"At the moment, I think that there is no need to spread panic regarding coronavirus and its economic effects. We are monitoring what is happening on the labour market and in the economies of neighbouring and inbound markets as well as on the tourism market. Those markets can have the biggest impact on Croatia's economic results and we will certainly be prepared for any possible scenario," Aladrovic told reporters.
With regard to Prime Minister Andrej Plenkovic's announcement of measures designed to encourage the return of Croats who have gone abroad to work, Aladrovic said that those measures would be implemented during April without specifying what the measures entail.
He hinted, however, that the measures would be a combination of financial incentives and the possibility of employment in Croatia with better working conditions.
Aladrovic recalled that the government's active employment policy has been in force since the start of the year and that it has resulted in an increase in incentives for employment, self-employment and on-the-job training, as well as in unemployment benefits.

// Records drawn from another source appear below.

Lemma spec_serve_effect s now i id :
  let cur := Truncate now TimesliceBlock in
  let '(b, s') := spec_serve s now i in
  s'.1 = cur
  ∧ occurrences id s'.2
    = occurrences id (kept s cur) + (if bool_decide (i = id) && negb b then 1 else 0)
  ∧ (i = id → b = (MaxCount <=? occurrences id (kept s cur))).
Proof.
  unfold spec_serve. cbv zeta. fold (kept s (Truncate now TimesliceBlock)).
  destruct (decide (occurrences i _ < MaxCount)) as [Hlt|Hge]; cbn [fst snd negb].
  - rewrite occurrences_cons, andb_true_r. split; [done|]. split.
    + destruct (decide (i = id)); [rewrite bool_decide_eq_true_2 by done
                                  |rewrite bool_decide_eq_false_2 by done]; lia.
    + intros ->. symmetry. apply Z.leb_gt. lia.
  - rewrite andb_false_r. split; [done|]. split; [lia|].
    intros ->. symmetry. apply Z.leb_le. lia.
Qed.

Lemma kept_bounded s id cur : occurrences id s.2 ≤ MaxCount → occurrences id (kept s cur) ≤ MaxCount.
Proof. unfold kept. case_decide; [done|]. by rewrite occurrences_nil. Qed.

Lemma is_req_eq id t now i :
  is_req id t (now, i) = bool_decide (i = id) && (Truncate now TimesliceBlock =? t).
Proof. done. Qed.

Lemma spec_run_admitted id t reqs : ∀ s,
  in_order s.1 reqs → occurrences id s.2 ≤ MaxCount →
  admitted id t reqs (spec_run s reqs)
  = Z.min MaxCount (spec_base s id t + requested id t reqs) - spec_base s id t.
Proof.
  induction reqs as [|[now i] reqs IH]; intros s Hord Hmax.
  { rewrite spec_base_kept. apply (kept_bounded _ _ t) in Hmax.
    change (requested id t []) with 0. change (admitted id t [] _) with 0. lia. }
  apply in_order_tail in Hord as [Hfrom Hord]. cbn [spec_run].
  pose proof (spec_serve_effect s now i id) as Heff. cbv zeta in Heff.
  set (cur := Truncate now TimesliceBlock) in *.
  destruct (spec_serve s now i) as [b s']. destruct Heff as (Hcur & Hocc & Hb).
  pose proof (kept_bounded _ _ cur Hmax) as Hk.
  pose proof (occurrences_nonneg id (kept s cur)).
  assert (0 ≤ requested id t reqs) by (unfold requested; lia).
  rewrite admitted_cons, requested_cons, is_req_eq. fold cur.
  rewrite IH; [|by rewrite Hcur|]; cycle 1.
  { rewrite Hocc. destruct (decide (i = id)) as [Ei|Ei];
      [rewrite (bool_decide_eq_true_2 _ Ei), (Hb Ei)|rewrite (bool_decide_eq_false_2 _ Ei)];
      cbn [andb]; destruct (Z.leb_spec MaxCount (occurrences id (kept s cur))); cbn [negb]; lia. }
  unfold spec_base at 1 2. rewrite Hcur, Hocc, spec_base_kept.
  destruct (decide (t = cur)) as [->|Ht].
  - rewrite Z.eqb_refl, andb_true_r. destruct (decide (i = id)) as [Ei|Ei];
      [rewrite (bool_decide_eq_true_2 _ Ei), (Hb Ei)|rewrite (bool_decide_eq_false_2 _ Ei)];
      cbn [andb]; destruct (Z.leb_spec MaxCount (occurrences id (kept s cur))); cbn [negb]; lia.
  - rewrite (proj2 (Z.eqb_neq cur t)), andb_false_r by congruence. cbn [andb].
    destruct (decide (s.1 = t)) as [<-|Hs].
    + rewrite requested_later; [|eapply Forall_impl; [apply Hord|]; cbn; lia].
      unfold kept. rewrite decide_True by done. lia.
    + unfold kept. rewrite decide_False by done. rewrite occurrences_nil. lia.
Qed.

(** ** Interleavings *)

Definition reachable (dryrun : bool) (c : config) : Prop := rtc (step dryrun) config_init c.

(** The answers given so far, oldest first, the one being sent included. *)
Definition answered (c : config) : list (Z * bytes * bool) :=
  rev (map (λ '(_, now, id, b), (now, id, b)) (returned c))
  ++ match pc c with Ready => [] | Replying _ now id b => [(now, id, b)] end.
(** Follows the structure of a computation; what its steps keep is found in
    the hint database. *)
Create HintDb keepsdb.
Ltac keeps_step :=
  lazymatch goal with
  | |- keeps _ (_ ≫= _) => apply keeps_bind; [|intros ?]
  | |- keeps _ (io_wrap _ _) => apply keeps_wrap
  | |- keeps _ (or_fatal _ _) => apply keeps_fatal
  | |- keeps _ (on_err _ _) => apply keeps_on_err; [|intros ?]
  | |- keeps _ (recovering _ _) => apply keeps_recovering; [|intros ?]
  | |- keeps _ (pure _) => apply keeps_pure
  | |- keeps _ (fail _) => apply keeps_pure
  | |- keeps _ (mret _) => apply keeps_ret
  | |- keeps _ (match ?x with _ => _ end) => destruct x eqn:?
  | |- keeps _ (let _ := _ in _) => cbv zeta
  end.
Ltac keeps_tac := repeat first [keeps_step | progress auto with keepsdb].

(** The first computation of a sequence takes at most [n] effects. *)
Ltac spend n := apply (costs_bind_le _ n); [lia| |intros ?; cbn [Nat.sub]].

(** Runs the first step of a sequence, whose success is known. *)
Ltac run_step H :=
  erewrite io_bind_run;
  [|first [ apply on_err_run, node_run; exact H | apply node_run; exact H
          | apply on_err_run; exact H | exact H ]].

(** Inverts a successful run into its successful steps. *)
Ltac inv_io :=
  repeat match goal with
  | H : run (_ ≫= _) _ = (Ok _, _) |- _ => apply io_bind_Ok in H as (? & ? & ? & ?)
  | H : run (io_wrap _ _) _ = (Ok _, _) |- _ => apply io_wrap_Ok in H
  | H : run (or_fatal _ _) _ = (Ok _, _) |- _ => apply or_fatal_Ok in H
  | H : run (on_err _ _) _ = (Ok _, _) |- _ =>
      apply on_err_Ok in H; [|by intros; first [reflexivity | apply then_err_not_ok]]
  | H : run (pure _) _ = (Ok _, _) |- _ => apply pure_Ok in H as [? ->]
  | H : run (fail _) _ = (Ok _, _) |- _ => discriminate H
  | H : run (mret _) _ = (Ok _, _) |- _ => apply ret_Ok in H as [? ->]
  | H : run (node _) _ = (Ok _, _) |- _ => apply node_Ok in H as (? & ? & ->)
  | H : run (emit _) _ = (Ok _, _) |- _ => apply emit_Ok in H as ->
  | H : run (ask _) _ = (Ok _, _) |- _ => apply ask_Ok in H as [? ->]
  | H : ensure _ _ = Ok _ |- _ => apply ensure_Ok in H
  | H : bool_decide _ = true |- _ => apply bool_decide_eq_true in H
  end.
Lemma insert_secret_2_Ok a raw now d u d' :
  length a = 20%nat → length raw = 32%nat →
  insert_secret_2 (addr_lower a) (hex_EncodeToString raw) now d = Ok (u, d') →
  d' = with_secret d (addr_lower a) (hex_EncodeToString raw) None (plus_one_month now).
Proof.
  intros Ha Hr. unfold insert_secret_2. rewrite char_n_addr, char_n_secret by done. cbn.
  intros [= _ <-]. unfold with_secret. by rewrite app_nil_r.
Qed.

Lemma with_secret_has d a secret n until : has_secret (with_secret d (addr_lower a) secret n until) a secret.
Proof. exists until. cbn. apply elem_of_app. right. apply list_elem_of_here. Qed.

(** The creation is built before any effect. *)
Lemma creation_Ok `{AL : !AbiLaws, CLaws : !EthCommonLaws} r ca mint f0 u f w w0 w1 w2 :
  io_wrap "create account: " (pure (CreateAccountToFreshBackwardsGraph (AccPubKey r) ca)) w
    = (Ok f0, w0) →
  guard (IsHexAddress (model.EoaAddr ca)) (lit "not eoa address") w0 = (Ok u, w1) →
  tag_mint mint (HexToAddress (model.EoaAddr ca)) f0 w1 = (Ok f, w2) →
  IsHexAddress (model.EoaAddr ca) = true ∧ creation_of r ca mint f ∧ w2 = w.
Proof.
  intros H0 H1 H2. unfold guard in H1. unfold tag_mint in H2. apply io_wrap_Ok, pure_Ok in H0 as [H0 ->].
  apply pure_Ok in H1 as [H1%ensure_Ok ->]. apply create_account_Ok in H0.
  split; [done|]. unfold creation_of.
  assert (FreshBackwards_EoaAddr f0 = HexToAddress (model.EoaAddr ca)) as Heoa.
  { destruct H0 as (_ & [[E _]|[E Hl]] & _).
    - rewrite E, IsHexAddress_empty in H1. done.
    - symmetry. by apply HexToAddress_hex. }
  destruct mint as [m|]; [|apply ret_Ok in H2 as [-> ->]; eauto].
  apply io_bind_Ok in H2 as (t & v & Ht & H2). apply io_wrap_Ok, pure_Ok in Ht as [Ht ->].
  apply ret_Ok in H2 as [-> ->]. split; [|done]. exists f0. split; [done|]. split; [done|].
  unfold TagFreshBackwardsWithMintGraph, tag_with in *.
  destruct (CreateSolveArgsSigArgsMintGraph _ _ _ _ _ _ _ _ _) as [s| | |] eqn:Es; try done.
  apply MintGraph_inv in Es as [Hs Hsig]; [|apply HexToAddress_length]. cbn. eauto.
Qed.
(** What is recorded at the end. *)
Lemma recorded_Ok `{CLaws : !EthCommonLaws} (dry : bool) a raw h g w u w' :
  length a = 20%nat → length raw = 32%nat →
  (if dry then mret tt
   else
     let eoaS := ToLower (Address_String a) in
     on_err (db_run (insert_secret_2 eoaS (hex_EncodeToString raw)))
       (λ _, fail "error inserting secret");;
     trackTx eoaS h g (lit "create account")) w = (Ok u, w') →
  sent w' = sent w
  ∧ (if dry then w_db w' = w_db w else has_secret (w_db w') a (hex_EncodeToString raw)).
Proof.
  intros Ha Hraw H. destruct dry; [by inv_io|].
  cbv zeta in H. rewrite Address_String_lower in H by done.
  apply io_bind_Ok in H as (t & v & Hi & Ht). apply on_err_Ok in Hi; [|done].
  apply db_run_Ok in Hi as (d' & Hi & ->). apply insert_secret_2_Ok in Hi as ->; [|done..].
  pose proof (trackTx_sent (addr_lower a) h g (lit "create account")
                (ticked (with_db (with_secret (w_db w) (addr_lower a) (hex_EncodeToString raw) None
                   (plus_one_month (env_now (w_tick w)))) w))) as Hs.
  pose proof (keeps_run grows _ 
                (ticked (with_db (with_secret (w_db w) (addr_lower a) (hex_EncodeToString raw) None
                   (plus_one_month (env_now (w_tick w)))) w))
                (grows_trackTx (addr_lower a) h g (lit "create account"))) as [Hg _].
  rewrite Ht in Hs, Hg. split; [exact Hs|].
  eapply has_secret_grows; [exact Hg|]. apply with_secret_has.
Qed.

Lemma CreateAccountExec_Ok `{AL : !AbiLaws, CLaws : !EthCommonLaws} r ctx ca mint dryrun w res w' :
  CreateAccountExec r ctx ca mint dryrun w = (Ok res, w') →
  let a := HexToAddress (model.EoaAddr ca) in
  IsHexAddress (model.EoaAddr ca) = true
  ∧ ∃ f raw, creation_of r ca mint f
    ∧ sent_call r false (AccountsFactoryAddr r) (fresh_args f) (isDryrun dryrun) w w' (model.Hash res)
    ∧ length raw = 32%nat ∧ model.Secret res = hex_EncodeToString raw
    ∧ (if isDryrun dryrun then same_records (w_db w) (w_db w')
       else has_secret (w_db w') a (model.Secret res)).
Proof.
  intros H a. unfold CreateAccountExec in H. fold a in H.
  apply io_bind_Ok in H as (f0 & v1 & H1 & H).
  apply io_bind_Ok in H as (u & v2 & H2 & H).
  apply io_bind_Ok in H as (f & v3 & H3 & H).
  apply io_bind_Ok in H as (k & v4 & Hk & H).
  apply io_bind_Ok in H as (h & v5 & Hh & H).
  apply io_bind_Ok in H as (raw & v6 & Hraw & H).
  apply io_bind_Ok in H as (t & v7 & Hrec & H). apply ret_Ok in H as [-> ->].
  destruct (creation_Ok _ _ _ _ _ _ _ _ _ _ H1 H2 H3) as (Hhex & Hf & ->).
  apply or_fatal_Ok in Hk. apply on_err_Ok in Hh; [|intros; apply then_err_not_ok].
  apply makeSecret_Ok in Hraw as (Hlen & _ & ->).
  apply recorded_Ok in Hrec as [Hsent Hdb]; [|apply HexToAddress_length|done].
  destruct (sent_call_Ok _ _ _ _ _ _ _ _ _ _ v7 Hk Hh Hsent) as (Hcall & Hsame & _).
  split; [done|]. exists f, raw. do 4 (split; [done|]).
  destruct (isDryrun dryrun); [|done]. by rewrite Hdb.
Qed.

(** C11: what a successful account creation did. The creation carries the
    server's key and the request's signature, and exactly the address under
    which the secret is recorded, however the address was spelled; a mint
    asked for is appended as a signed call that mints for that address; it is
    sent once, directly to the factory, by a stored sender key; the secret
    returned is 32 random bytes in hexadecimal and is recorded for the
    address, unless the run is dry, which sends and records nothing. *)
Theorem CreateAccountExec_sound `{AL : !AbiLaws, CLaws : !EthCommonLaws} (r : Resolver) (ctx : Ctx)
    (ca : model.CreateAccount) (mint : option model.Mint) (dryrun : option bool) (w : world)
    (res : model.CreateAccountExec) (w' : world) :
  CreateAccountExec r ctx ca mint dryrun w = (Ok res, w') →
  IsHexAddress (model.EoaAddr ca) = true
  ∧ ∃ f raw, creation_of r ca mint f
    ∧ sent_call r false (AccountsFactoryAddr r) (fresh_args f) (isDryrun dryrun) w w' (model.Hash res)
    ∧ length raw = 32%nat ∧ model.Secret res = hex_EncodeToString raw
    ∧ (if isDryrun dryrun then same_records (w_db w) (w_db w')
       else has_secret (w_db w') (HexToAddress (model.EoaAddr ca)) (model.Secret res)).
Proof. apply CreateAccountExec_Ok. Qed.

(** ** Asking whether an account was created *)

Lemma HasCreated_has_secret d a secret now :
  has_secret d a secret → ∃ n, count_created (addr_lower a) now d = Ok (n, d) ∧ 0 < n.
Proof.
  intros [until Hin]. eexists. split; [done|].
  assert (mk_secret_row (addr_lower a) (Some secret) until
          ∈ filter (λ r, bpchar_eq (sr_eoa_addr r) (addr_lower a) = true) (accounts_secrets_2 d))
    as Hf by (apply list_elem_of_filter; cbn; auto with godb).
  destruct (filter _ (accounts_secrets_2 d)); [by apply not_elem_of_nil in Hf|]. cbn. lia.
Qed.

(** An account created, or a secret handed out, is seen by [hasCreated]
    ever after. Whatever requests follow, asking for the address in its
    checksummed or its lower-case form answers yes, unless the database
    cannot be reached. *)
Theorem created_HasCreated `{AL : !AbiLaws, CLaws : !EthCommonLaws} (r : Resolver) (ctx : Ctx)
    (ca : model.CreateAccount) (mint : option model.Mint) (dryrun : option bool)
    (w : world) (res : model.CreateAccountExec) (w' : world)
    (l : list (Ctx * mutation * option bool)) (address : gostring) :
  CreateAccountExec r ctx ca mint dryrun w = (Ok res, w') →
  isDryrun dryrun = false →
  ToLower address = addr_lower (HexToAddress (model.EoaAddr ca)) →
  env_db (w_tick (serve_requests r l w')) = DbRuns →
  (HasCreated address (serve_requests r l w')).1 = Ok true.
Proof.
  intros H Hd Ha Hr. apply CreateAccountExec_Ok in H as (_ & f & raw & _ & _ & _ & _ & H).
  rewrite Hd in H. set (v := serve_requests r l w') in *.
  destruct (HasCreated_has_secret (w_db v) (HexToAddress (model.EoaAddr ca)) (model.Secret res)
              (env_now (w_tick v))) as (n & Hn & Hpos).
  { eapply has_secret_grows; [|exact H]. apply serve_requests_grows. }
  unfold HasCreated. rewrite Ha.
  erewrite io_bind_run; [|apply on_err_run, db_run_runs; done].
  cbn. by rewrite (proj2 (Z.ltb_lt _ _)).
Qed.

(** ** The signed message of a secret request *)

Lemma int32_encode_inj n m :
  model.int32 n → model.int32 m → binary_BigEndian_int32 n = binary_BigEndian_int32 m → n = m.
Proof.
  unfold model.int32, binary_BigEndian_int32. intros Hn Hm E. apply (f_equal be_val) in E.
  rewrite !be_val_split in E. change (256 ^ Z.of_nat 4) with (2 ^ 32) in E.
  pose proof (Z.div_mod n (2 ^ 32)). pose proof (Z.div_mod m (2 ^ 32)). nia.
Qed.

(** The message signed to ask for a secret names the server's key and the
    nonce without ambiguity: its body has the 72 bytes its Ethereum prefix
    announces, and messages of different keys or nonces differ, so a signature
    over one is not a signature over another. *)
Theorem secret_preimage_injective (key key' : bytes) (nonce nonce' : Z) :
  length key = 32%nat → length key' = 32%nat → model.int32 nonce → model.int32 nonce' →
  (∃ body, secret_preimage key nonce
           = [x19] ++ lit "Ethereum Signed Message:" ++ [x0a] ++ lit "72" ++ body
           ∧ length body = 72%nat)
  ∧ (secret_preimage key nonce = secret_preimage key' nonce' → key = key' ∧ nonce = nonce').
Proof.
  intros Hk Hk' Hn Hn'. split.
  - eexists. split; [done|]. rewrite length_app, !hex_encode_length, Hk.
    unfold binary_BigEndian_int32. by rewrite be_split_length.
  - unfold secret_preimage. intros E. do 4 apply app_inv_head in E.
    apply app_inj_1 in E as [E1 E2]; [|rewrite !hex_encode_length; lia].
    apply hex_encode_inj in E1, E2. split; [done|]. by apply int32_encode_inj.
Qed.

The new measures will encourage "migration within the domestic labour market as well as the migration of those people who have emigrated from Croatia for various reasons," said Aladrovic presenting a digitisation project for the Croatian Pension Insurance Fund (HZMO).
"At the moment I can't say more because we have to consult with the social partners, as we usually do when adopting active employment measures. The Croatian Employment Agency (HZZ) is an active partner in that... we will encourage repatriation as well as migration from those areas where there is a surplus on the labour market to those areas where there is a shortage," he added.
Asked whether it was realistic to expect that the incentives will attract people to return considering the pay gap between Croatia and western countries, Aladrovic said that objectively Croatia can hardly compete with those countries in that regard.
"However, on the other hand, Croatia has certain advantages. Those people are Croatians. They left the country due to various circumstances and a good portion of them wish to return to Croatia but are not in a position or willing to do so due to economic or other reasons," he said.
He underscored that in February this year there were 35,000 more employed people compared to February 2019 and that "employment incentives have been increased to 50% of total gross wages without any limit while incentives for self-employment currently amount to between HRK 75,000 and HRK 100,000."
"If we observe this government's term, to date about HRK 7.6 billion has been invested in active employment, which is 2.5 times more than the previous government did in its entire term... when it comes to youth unemployment, we've reduced it from 50% to 19%. We are doing everything we can through active employment measures but also through demographic and economic measures to make it easier for people to find a job," concluded Aladrovic.